The present work is aimed at investigating the chemicophysical properties of the interface between silicone oils (SOs) used in vitreoretinal surgery and aqueous solutions, in the presence of surfactant biomolecules. Such molecules are thought to play an important role in the formation of SO emulsions in vitrectomised eyes, in which the natural vitreous body has been replaced with a SO. In particular, we have measured the interfacial tension (IT) and the interfacial dilational viscoelasticity (DV) of the interface between SO (Siluron 1000) and serum proteins (albumin and γ-globulins) at various concentrations in a Dulbecco alkaline buffer. The equilibrium IT value is relevant for the onset of emulsification, and the DV influences the stability of an emulsion, once formed. The study is complemented by preliminary emulsification tests. The experimental results show that, when proteins are dissolved in the aqueous solution, the rheological properties of the interface change. The IT decreases significantly for physiological protein concentrations, and the DV modulus achieves high values, even for small protein concentrations. The emulsification tests confirm that, in the presence of proteins, emulsions are stable on the time scale of months. We conclude that the measured values of IT in the presence of serum proteins are compatible with the promotion of droplet formation, which, in addition, are expected to be stable against coalescence. Adsorption of biomolecules at the interface with the SO is, therefore, likely to play an important role in the generation of an emulsion in eyes subjected to vitrectomy. These findings are relevant to identify strategies to avoid or control the formation of emulsions in eyes.

Figure 1

Time evolution of the dynamic IT of the SO-DPBS (black) and SO-water (blue) interfaces (left y-axis). For the first 1800 s, the interfacial area is kept fixed. From there on, oscillations of the interfacial area with an amplitude of 2% are imposed, for a range of different frequencies. The green line represents the interfacial area variation in time (right y-axis).

Figure 2

Time evolution of the dynamic IT between SO and buffer solutions containing γ-globulins or albumin. The curves refer to different concentrations, in which values are normalised with the corresponding value in the blood. 0.1 light blue, 1.0 red, 0.14 blue, and 1.0 green.

Figure 3

Equilibrium IT as a function of protein concentration.
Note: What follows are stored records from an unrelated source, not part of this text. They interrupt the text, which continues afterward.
Lemma setInfo_spec nl ls pend name i x :
  listInv nl ls pend -> nodes nl !! name = Some x ->
  listInv (setInfo name i nl) ls pend /\ nodes (setInfo name i nl) = nodes nl /\
  infoMap (setInfo name i nl) = <[name := i]> (infoMap nl) /\
  (forall y, y <> x -> items (setInfo name i nl) !! y = items nl !! y) /\
  info <$> items (setInfo name i nl) !! x = Some i.
Proof.
  intros Hinv Hx. pose proof (listInv_linkedAt _ _ _ _ _ Hinv Hx) as [i0 Hxi].
  unfold setInfo. rewrite Hx. set (m := alter (setInfoOf i) x (items nl)).
  assert (Hm : forall y, y <> x -> m !! y = items nl !! y) by (intros; by apply lookup_alter_ne).
  assert (Hmx : m !! x = setInfoOf i <$> items nl !! x) by apply lookup_alter_eq.
  assert (Hptr : forall y, nextOf m y = nextOf (items nl) y /\ prevOf m y = prevOf (items nl) y /\
    (is_Some (items nl !! y) -> is_Some (m !! y))).
  { intros y. unfold nextOf, prevOf. destruct (decide (y = x)) as [->|Hne].
    - rewrite Hmx, Hxi. done.
    - by rewrite Hm. }
  destruct Hinv as [Hnd Hh Hl Hp Hd Hi].
  split_and!; [split| | | |]; simpl; try done.
  - eapply linked_ext; [|done]. intros y _. apply Hptr.
  - intros l Hpl. destruct (Hp l Hpl) as [Hnot [j Hj]]. split; [done|].
    destruct (decide (l = x)) as [->|Hne]; [|exists j; by rewrite Hm].
    exists i. rewrite Hmx, Hj. done.
  - apply map_eq. intros n. unfold infoMap. simpl. rewrite lookup_omap.
    destruct (decide (n = name)) as [->|Hne].
    + rewrite lookup_insert_eq, Hx. simpl. by rewrite Hmx, Hxi.
    + rewrite lookup_insert_ne, lookup_omap by done.
      destruct (nodes nl !! n) as [l|] eqn:Hn; simpl; [|done].
      rewrite Hm; [done|]. intros ->. by apply Hne, (Hi _ _ x).
  - by rewrite Hmx, Hxi.
Qed.
End ListOps.

(** ** The order of the list: most recently updated first *)
Definition genAt (nl : nodeList) (l : loc) : Z := from_option (Generation ∘ info) 0 (items nl !! l).

(** Generations decrease strictly along the list, from at most [g]. *)
Fixpoint newest (nl : nodeList) (g : Z) (ls : list loc) : Prop :=
  match ls with
  | [] => True
  | l :: ls => genAt nl l <= g /\ newest nl (genAt nl l - 1) ls
  end.

Definition chainOk (nl : nodeList) (g : Z) : Prop := exists ls, listInv nl ls None /\ newest nl g ls.

Lemma newest_weaken nl g g' ls : g <= g' -> newest nl g ls -> newest nl g' ls.
Proof. destruct ls; simpl; [done|]. intros ? [??]. split; [lia|done]. Qed.

Lemma newest_without nl x ls : forall g, newest nl g ls -> newest nl g (without x ls).
Proof.
  induction ls as [|l ls IH]; intros g Hn; [done|]. destruct Hn as [Hg Hn]. unfold without.
  rewrite filter_cons. case_decide; fold (without x ls).
  - split; [done|by apply IH].
  - apply IH. eapply newest_weaken; [|done]. lia.
Qed.

Lemma newest_ext nl nl' ls : forall g,
  (forall l, l ∈ ls -> info <$> items nl' !! l = info <$> items nl !! l) -> newest nl g ls -> newest nl' g ls.
Proof.
  induction ls as [|l ls IH]; intros g Hext Hn; [done|]. destruct Hn as [Hg Hn].
  assert (Hl : genAt nl' l = genAt nl l).
  { unfold genAt. pose proof (Hext l ltac:(set_solver)) as Hl.
    destruct (items nl' !! l), (items nl !! l); cbn in *; congruence. }
  split; rewrite Hl; [done|]. apply IH; [|done]. intros; apply Hext; set_solver.
Qed.

Lemma newest_elem nl ls l : forall g, newest nl g ls -> l ∈ ls -> genAt nl l <= g.
Proof.
  induction ls as [|l' ls IH]; intros g Hn Hin; [by apply not_elem_of_nil in Hin|].
  destruct Hn as [Hg Hn]. apply elem_of_cons in Hin as [->|Hin]; [done|].
  specialize (IH _ Hn Hin). lia.
Qed.

Lemma chainOk_gen nl g name i : chainOk nl g -> infoMap nl !! name = Some i -> Generation i <= g.
Proof.
  intros (ls&Hi&Hn) Hname. unfold infoMap in Hname. rewrite lookup_omap in Hname.
  apply bind_Some in Hname as (l&Hl&Hit). assert (Hin : l ∈ ls).
  { destruct (proj2 (li_dom _ _ _ Hi l)) as [?|?]; [by exists name|done|done]. }
  pose proof (newest_elem _ _ _ _ Hn Hin) as Hg. unfold genAt in Hg.
  destruct (items nl !! l); simplify_eq/=. done.
Qed.

Lemma chainOk_empty g : chainOk {| items := ∅; nodes := ∅; headNode := None |} g.
Proof.
  exists []. split; [|done]. split; simpl; try done.
  - apply NoDup_nil_2.
  - intros l Hl. by apply not_elem_of_nil in Hl.
  - intros l. split; [intros [?%not_elem_of_nil|?]; done|]. intros [n Hn]. by rewrite lookup_empty in Hn.
Qed.

(** *** One item being updated

    While an operation works on the item of [name], that item may be out of order;
    the others are not. *)
Inductive phase := FreshItem | LinkedItem | HeadItem.

Definition touching (nl : nodeList) (name : string) (g : Z) (ph : phase) : Prop :=
  exists ls pend x, nodes nl !! name = Some x /\ listInv nl ls pend /\ newest nl g (without x ls) /\
    match ph with
    | FreshItem => pend = Some x
    | LinkedItem => pend = None
    | HeadItem => pend = None /\ head ls = Some x
    end.

Section Touching.
Implicit Types (nl : nodeList) (name : string).

Lemma touching_existing nl name g :
  chainOk nl g -> is_Some (infoMap nl !! name) -> touching nl name g LinkedItem.
Proof.
  intros (ls&Hi&Hn) [x Hx]%(infoMap_is_Some _ _ _ _ Hi).
  exists ls, None, x. split_and!; try done. by apply newest_without.
Qed.

Lemma touching_new nl name g ni :
  chainOk nl g -> infoMap nl !! name = None ->
  touching (insertItem name ni nl) name g FreshItem /\
  infoMap (insertItem name ni nl) = <[name := ni]> (infoMap nl).
Proof.
  intros (ls&Hi&Hn) Hnone. assert (Hx : nodes nl !! name = None).
  { apply eq_None_not_Some. rewrite <- (infoMap_is_Some _ _ _ _ Hi), Hnone. by intros []. }
  destruct (insertItem_spec nl ls name ni Hi Hx) as (Hi'&Hx'&Hm&Hnot&Hother).
  split; [|done]. eexists ls, _, _. split_and!; [done..| |done].
  rewrite without_absent by done. eapply newest_ext; [|done].
  intros l Hl. by rewrite Hother.
Qed.

Lemma setInfo_touching nl name g ph i :
  touching nl name g ph ->
  touching (setInfo name i nl) name g ph /\ infoMap (setInfo name i nl) = <[name := i]> (infoMap nl).
Proof.
  intros (ls&pend&x&Hx&Hi&Hn&Hph). destruct (setInfo_spec nl ls pend name i x Hi Hx) as (Hi'&Hx'&Hm&Hother&_).
  split; [|done]. exists ls, pend, x. split_and!; [by rewrite Hx'|done| |done].
  eapply newest_ext; [|done]. intros l [Hl _]%elem_of_without. by rewrite Hother.
Qed.

Lemma move_touching nl name g ph :
  touching nl name g ph ->
  touching (moveNodeInfoToHead name nl) name g HeadItem /\
  infoMap (moveNodeInfoToHead name nl) = infoMap nl.
Proof.
  intros (ls&pend&x&Hx&Hi&Hn&Hph).
  destruct (moveNodeInfoToHead_spec nl ls pend name x Hi Hx) as (Hi'&Hx'&Hinfo).
  { destruct ph; naive_solver. }
  split; [|by apply infoMap_ext]. exists (x :: without x ls), None, x.
  split_and!; [by rewrite Hx'|done| |done|done].
  rewrite without_cons_eq by by intros [? _]%elem_of_without.
  eapply newest_ext; [|done]. intros l _. apply Hinfo.
Qed.

Lemma remove_touching nl name g :
  touching nl name g LinkedItem ->
  chainOk (removeNodeInfoFromList name nl) g /\
  infoMap (removeNodeInfoFromList name nl) = delete name (infoMap nl).
Proof.
  intros (ls&pend&x&Hx&Hi&Hn&->).
  destruct (removeNodeInfoFromList_spec nl ls name x Hi Hx) as (Hi'&Hx'&Hinfo).
  split.
  - exists (without x ls). split; [done|]. eapply newest_ext; [|done]. intros l _. apply Hinfo.
  - unfold infoMap. rewrite Hx'. apply map_eq. intros n. rewrite !lookup_omap.
    destruct (decide (n = name)) as [->|Hne]; [by rewrite !lookup_delete_eq|].
    rewrite !lookup_delete_ne, lookup_omap by done. destruct (nodes nl !! n); simpl; [apply Hinfo|done].
Qed.

(** The item is at the head and has the newest generation. *)
Lemma touching_done nl name g g' i :
  touching nl name g HeadItem -> infoMap nl !! name = Some i -> g < Generation i <= g' -> chainOk nl g'.
Proof.
  intros (ls&pend&x&Hx&Hi&Hn&->&Hh) Hname Hg. exists ls. split; [done|].
  assert (Hgx : genAt nl x = Generation i).
  { unfold infoMap in Hname. rewrite lookup_omap, Hx in Hname. simpl in Hname. unfold genAt.
    destruct (items nl !! x); simplify_eq/=. done. }
  destruct ls as [|z ls]; [done|]. simplify_eq/=. rewrite Hgx. split; [lia|].
  pose proof (li_nodup _ _ _ Hi) as [Hz _]%NoDup_cons. rewrite without_cons_eq in Hn by done.
  eapply newest_weaken; [|done]. lia.
Qed.

Lemma touching_weaken nl name g g' ph : g <= g' -> touching nl name g ph -> touching nl name g' ph.
Proof.
  intros Hg (ls&pend&x&Hx&Hi&Hn&Hph). exists ls, pend, x. split_and!; try done.
  by eapply newest_weaken.
Qed.
End Touching.

(** ** Walking the list from the head *)

(** [for node := headNode; node != nil; node = node.next]; [None] when [fuel] items
    are not enough. *)
Fixpoint walk (fuel : nat) (m : gmap loc nodeInfoListItem) (o : option loc) : option (list loc) :=
  match o with
  | None => Some []
  | Some l => match fuel with O => None | S fuel => ls ← walk fuel m (nextOf m l); Some (l :: ls) end
  end.

Lemma nextIn_app ls1 x ls2 : x ∉ ls1 -> nextIn (ls1 ++ x :: ls2) x = head ls2.
Proof.
  induction ls1 as [|y ls1 IH]; intros Hx; simpl; [by rewrite decide_True|].
  rewrite decide_False by set_solver. apply IH. set_solver.
Qed.

Lemma walk_suffix m ls2 : forall ls1 fuel,
  NoDup (ls1 ++ ls2) -> linked m (ls1 ++ ls2) -> (length ls2 <= fuel)%nat ->
  walk fuel m (head ls2) = Some ls2.
Proof.
  induction ls2 as [|x ls2 IH]; intros ls1 fuel Hnd Hl Hf; [by destruct fuel|].
  destruct fuel as [|fuel]; [simpl in Hf; lia|]. cbn [head walk].
  destruct (Hl x) as [i Hi]; [set_solver|].
  assert (Hx : x ∉ ls1).
  { apply NoDup_app in Hnd as (_&Hd&_). intros Hin. apply (Hd x Hin). set_solver. }
  assert (Hn : nextOf m x = head ls2).
  { unfold nextOf. rewrite Hi. cbn. by apply nextIn_app. }
  rewrite Hn, (IH (ls1 ++ [x])); [done| | |simpl in Hf; lia].
  - by rewrite <- app_assoc.
  - by rewrite <- app_assoc.
Qed.

Lemma chain_Permutation nl ls : listInv nl ls None -> ls ≡ₚ (map_to_list (nodes nl)).*2.
Proof.
  intros Hi. apply NoDup_Permutation; [apply Hi| |].
  - apply NoDup_fmap_2_strong; [|apply NoDup_map_to_list].
    intros [n1 l1] [n2 l2] H1%elem_of_map_to_list H2%elem_of_map_to_list Heq. simpl in Heq. subst l2.
    f_equal. by eapply li_inj.
  - intros l. pose proof (li_dom _ _ _ Hi l) as Hd. rewrite list_elem_of_fmap. split.
    + intros Hin. destruct (proj1 Hd (or_introl Hin)) as [n Hn]. exists (n, l).
      split; [done|]. by apply elem_of_map_to_list.
    + intros ([n l']&->&Hn). apply elem_of_map_to_list in Hn.
      destruct (proj2 Hd) as [?|?]; [by exists n|done|done].
Qed.

Lemma walk_chain nl ls fuel :
  listInv nl ls None -> (size (nodes nl) <= fuel)%nat -> walk fuel (items nl) (headNode nl) = Some ls.
Proof.
  intros Hi Hf. rewrite (li_head _ _ _ Hi). apply (walk_suffix _ _ []); [apply Hi|apply Hi|].
  rewrite (chain_Permutation _ _ Hi), length_fmap, length_map_to_list. done.
Qed.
Concentration is normalised with the value corresponding to the concentration in blood.

Figure 4

DV modulus as a function of protein concentration for different perturbation frequencies.

Figure 5

1 : 1 volume ratio emulsions between SO and aqueous phases, 1 hour after formation. (a) DBPS; (b) albumin 0.1 normalised concentration in DBPS; (c) γ-globulins 0.1 normalised concentration in DBPS; (d) albumin+γ-globulins 0.1 normalised concentration in DBPS.